(Stored records)
- Opening Delimiter -

(** *** Sizes

    [while (s >= 1000 && ...) { s /= 1024; i++; }], where [s] is [m / 1024^i]. *)
Fixpoint size_unit (fuel : nat) (m maxSizeUnit i : Z) : Z :=
  match fuel with
  | O => i
  | S fuel =>
      if (1000 * 1024 ^ i <=? m) && (i <? Z.of_nat (length size_unit_names)) && (i <? maxSizeUnit)
      then size_unit fuel m maxSizeUnit (i + 1)
      else i
  end.

Definition size_format (f : PH_FORMAT) (s : DOUBLE) : PH_FORMAT :=
  Format (Z.lor DoubleFormatType (Z.lor FormatUsePrecision (Z.lor FormatCropZeros FormatGroupDigits)))
    (if has (Type_ f) FormatUsePrecision then Precision f else 2) 0 0 0 (Double s).

Definition format_size (f : PH_FORMAT) (Size : Z) : fmt unit :=
  if Size =? 0 then emit [ZERO]
  else
    let maxSizeUnit := if has (Type_ f) FormatUseRadix then Radix f else PhMaxSizeUnit in
    let m := round_double Size in
    let i := size_unit 8 m maxSizeUnit 0 in
    COMMON_DOUBLE_FORMAT (to_chars_double (size_double m i)) (size_format f (size_double m i)) ;;
    match size_unit_names !! Z.to_nat i with
    | Some name => emit (SPACE :: name)
    | None => fault
    end.

(** *** The loop *)

(** [switch (format->Type & FormatTypeMask)]; a member of the union that the type
    does not select cannot be read. *)
Definition format_element (f : PH_FORMAT) : fmt unit :=
  let type := Z.land (Type_ f) FormatTypeMask in
  if type =? CharFormatType then match u f with Char c => emit [c] | _ => fault end
  else if type =? StringFormatType then match u f with String_ s => emit s | _ => fault end
  else if type =? StringZFormatType then match u f with StringZ s => emit s | _ => fault end
  else if (type =? MultiByteStringFormatType) || (type =? MultiByteStringZFormatType) then
    if Type_ f =? MultiByteStringFormatType then match u f with MultiByteString s => emit_multi_byte s | _ => fault end
    else match u f with MultiByteStringZ s => emit_multi_byte s | _ => fault end
  else if type =? Int32FormatType then
    match u f with
    | Int32 x => if x <? 0 then COMMON_INTEGER_FORMAT true (u32 (- x)) f else COMMON_INTEGER_FORMAT false x f
    | _ => fault
    end
  else if type =? UInt32FormatType then
    match u f with Int32 x => COMMON_INTEGER_FORMAT false (u32 x) f | _ => fault end
  else if (type =? Int64FormatType) || (type =? IntPtrFormatType) then
    match u f with
    | Int64 x => if x <? 0 then COMMON_INTEGER_FORMAT true (u64 (- x)) f else COMMON_INTEGER_FORMAT false x f
    | _ => fault
    end
  else if (type =? UInt64FormatType) || (type =? UIntPtrFormatType) then
    match u f with Int64 x => COMMON_INTEGER_FORMAT false (u64 x) f | _ => fault end
  else if type =? SingleFormatType then
    match u f with Single x => COMMON_DOUBLE_FORMAT (to_chars_single x) f | _ => fault end
  else if type =? DoubleFormatType then
    match u f with Double x => COMMON_DOUBLE_FORMAT (to_chars_double x) f | _ => fault end
  else if type =? SizeFormatType then
    match u f with Size x => format_size f x | _ => fault end
  else mret tt.

(** [memmove] within the memory, of [count] units. *)
Definition move (dst src count : Z) : fmt unit := λ s,
  if (0 <=? src) && (src + count <=? Z.of_nat (length (memory s))) then
    match store dst (take (Z.to_nat count) (drop (Z.to_nat src) (memory s))) (memory s) with
    | Some m => Some (tt, FormatState m (allocatedLength s) (overrun s) (buffer s) (usedLength s))
    | None => None
    end
  else None.

(** [wmemset] at an index. *)
Definition fill (dst : Z) (us : list Z) : fmt unit := λ s,
  match store dst us (memory s) with
  | Some m => Some (tt, FormatState m (allocatedLength s) (overrun s) (buffer s) (usedLength s))
  | None => None
  end.

(** [ContinueLoop]: alignment of a part of [partLength] bytes. *)
Definition format_align (f : PH_FORMAT) (partLength : Z) : fmt unit :=
  if has (Type_ f) (Z.lor FormatLeftAlign FormatRightAlign) then
    let newLength := Width f * 2 in
    if partLength <? newLength then
      let addLength := newLength - partLength in
      ENSURE_BUFFER addLength ;;
      when_ok (
        let pad := replicate (Z.to_nat (addLength / 2)) (if has (Type_ f) FormatUsePad then Pad f else SPACE) in
        if has (Type_ f) FormatLeftAlign then poke pad
        else
          s ← get_st;
          let start := buffer s - partLength / 2 in
          move (start + addLength / 2) start (partLength / 2) ;;
          fill start pad) ;;
      ADVANCE_BUFFER addLength
    else mret tt
  else mret tt.

Definition format_part (f : PH_FORMAT) : fmt unit :=
  s ← get_st;
  let partLength := usedLength s in
  format_element f ;;
  s ← get_st;
  format_align f (usedLength s - partLength).

(** [while (Count--)] *)
Fixpoint format_parts (fs : list PH_FORMAT) : fmt unit :=
  match fs with
  | [] => mret tt
  | f :: fs => format_part f ;; format_parts fs
  end.
End Engine.

(** ** The two functions *)

Section Functions.
Context `{Environment}.

(** [PhCreateStringEx(NULL, Length)]: room for the string and a terminator. *)
Definition new_string (Length : Z) : list Z := replicate (Z.to_nat (Length / 2) + 1) uninitialized.

(** [PhpResizeFormatBuffer], and the assignment of [buffer]. *)
Definition PhpResizeFormatBuffer (NeededLength : Z) : fmt unit := λ s,
  let allocated := Z.max (allocatedLength s * 2) (usedLength s + NeededLength) in
  if usedLength s / 2 <=? Z.of_nat (length (memory s)) then
    match store 0 (take (Z.to_nat (usedLength s / 2)) (memory s)) (new_string allocated) with
    | Some m => Some (tt, FormatState m allocated (overrun s) (usedLength s / 2) (usedLength s))
    | None => None
    end
  else None.

Definition string_buffer : FormatBuffer := {|
  ENSURE_BUFFER NeededLength :=
    s ← get_st;
    if allocatedLength s <? usedLength s + NeededLength then PhpResizeFormatBuffer NeededLength else mret tt;
  OK_BUFFER _ := true
|}.

(** [SMALL_BUFFER_LENGTH] depends on the layout of a string object. *)
Definition PhFormat (SMALL_BUFFER_LENGTH : Z) (fs : list PH_FORMAT) (InitialCapacity : Z) : option (list Z) :=
  let InitialCapacity := Z.max InitialCapacity SMALL_BUFFER_LENGTH in
  match format_parts (H0 := string_buffer) fs (FormatState (new_string InitialCapacity) InitialCapacity false 0 0) with
  | Some (_, s) =>
      match store (usedLength s / 2) [0] (memory s) with
      | Some m => Some (take (Z.to_nat (usedLength s / 2)) m)
      | None => None
      end
  | None => None
  end.

Definition fixed_buffer : FormatBuffer := {|
  ENSURE_BUFFER NeededLength := λ s,
    Some (tt, FormatState (memory s) (allocatedLength s)
      (overrun s || (allocatedLength s <? usedLength s + NeededLength)) (buffer s) (usedLength s));
  OK_BUFFER s := negb (overrun s)
|}.

(** [Buffer] is the units of the caller's buffer, of [BufferLength] bytes, or NULL.
    The result, the buffer and [ReturnLength]; [None] is a write out of bounds. *)
Definition PhFormatToBuffer (fs : list PH_FORMAT) (Buffer : option (list Z)) (BufferLength : Z) :
    option (bool * list Z * Z) :=
  let m := match Buffer with Some m => m | None => [] end in
  let null := match Buffer with Some _ => false | None => true end in
  match (format_parts (H0 := fixed_buffer) fs ;; ENSURE_BUFFER (FormatBuffer := fixed_buffer) 2)
          (FormatState m BufferLength null 0 0) with
  | Some (_, s) =>
      if negb (overrun s) then
        match store (buffer s) [0] (memory s) with
        | Some m => Some (true, m, usedLength s + 2)
        | None => None
        end
      else if negb null && negb (BufferLength =? 0) then
        match store 0 [0] (memory s) with
        | Some m => Some (false, m, usedLength s + 2)
        | None => None
        end
      else Some (false, memory s, usedLength s + 2)
  | None => None
  end.

(** ** Initialization *)

Definition format_int (Type_ Width Radix x : Z) : PH_FORMAT := Format Type_ 0 Width 0 Radix (Int64 x).
Definition PhInitFormatC (c : Z) : PH_FORMAT := Format CharFormatType 0 0 0 0 (Char c).
Definition PhInitFormatI64D (x : Z) : PH_FORMAT := format_int Int64FormatType 0 0 x.
Definition PhInitFormatI64U (x : Z) : PH_FORMAT := format_int UInt64FormatType 0 0 x.
Definition PhInitFormatI64UGroupDigits (x : Z) : PH_FORMAT := format_int (Z.lor UInt64FormatType FormatGroupDigits) 0 0 x.
Definition PhInitFormatI64UWithWidth (x Width : Z) : PH_FORMAT := format_int (Z.lor UInt64FormatType FormatPadZeros) Width 0 x.
Definition PhInitFormatI64X (x : Z) : PH_FORMAT := format_int (Z.lor UInt64FormatType FormatUseRadix) 0 16 x.
Definition PhInitFormatIXPadZeros (x : Z) : PH_FORMAT :=
  format_int (Z.lor UIntPtrFormatType (Z.lor FormatUseRadix FormatPadZeros)) 16 16 x.

(** *** Time spans *)

Definition PH_TICKS_PER_MS : Z := 10000.
Definition PH_TICKS_PER_SEC : Z := PH_TICKS_PER_MS * 1000.
Definition PH_TICKS_PER_MIN : Z := PH_TICKS_PER_SEC * 60.
Definition PH_TICKS_PER_HOUR : Z := PH_TICKS_PER_MIN * 60.
Definition PH_TICKS_PER_DAY : Z := PH_TICKS_PER_HOUR * 24.
Definition PH_TICKS_PARTIAL_MS (Ticks : Z) : Z := (Ticks / PH_TICKS_PER_MS) mod 1000.
Definition PH_TICKS_PARTIAL_SEC (Ticks : Z) : Z := (Ticks / PH_TICKS_PER_SEC) mod 60.
Definition PH_TICKS_PARTIAL_MIN (Ticks : Z) : Z := (Ticks / PH_TICKS_PER_MIN) mod 60.
Definition PH_TICKS_PARTIAL_HOURS (Ticks : Z) : Z := (Ticks / PH_TICKS_PER_HOUR) mod 24.
Definition PH_TICKS_PARTIAL_DAYS (Ticks : Z) : Z := Ticks / PH_TICKS_PER_DAY.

- Closing Delimiter -

Work to be completed
Using the entries, count how many lines contain the string "while". Write only the number.

Solution
2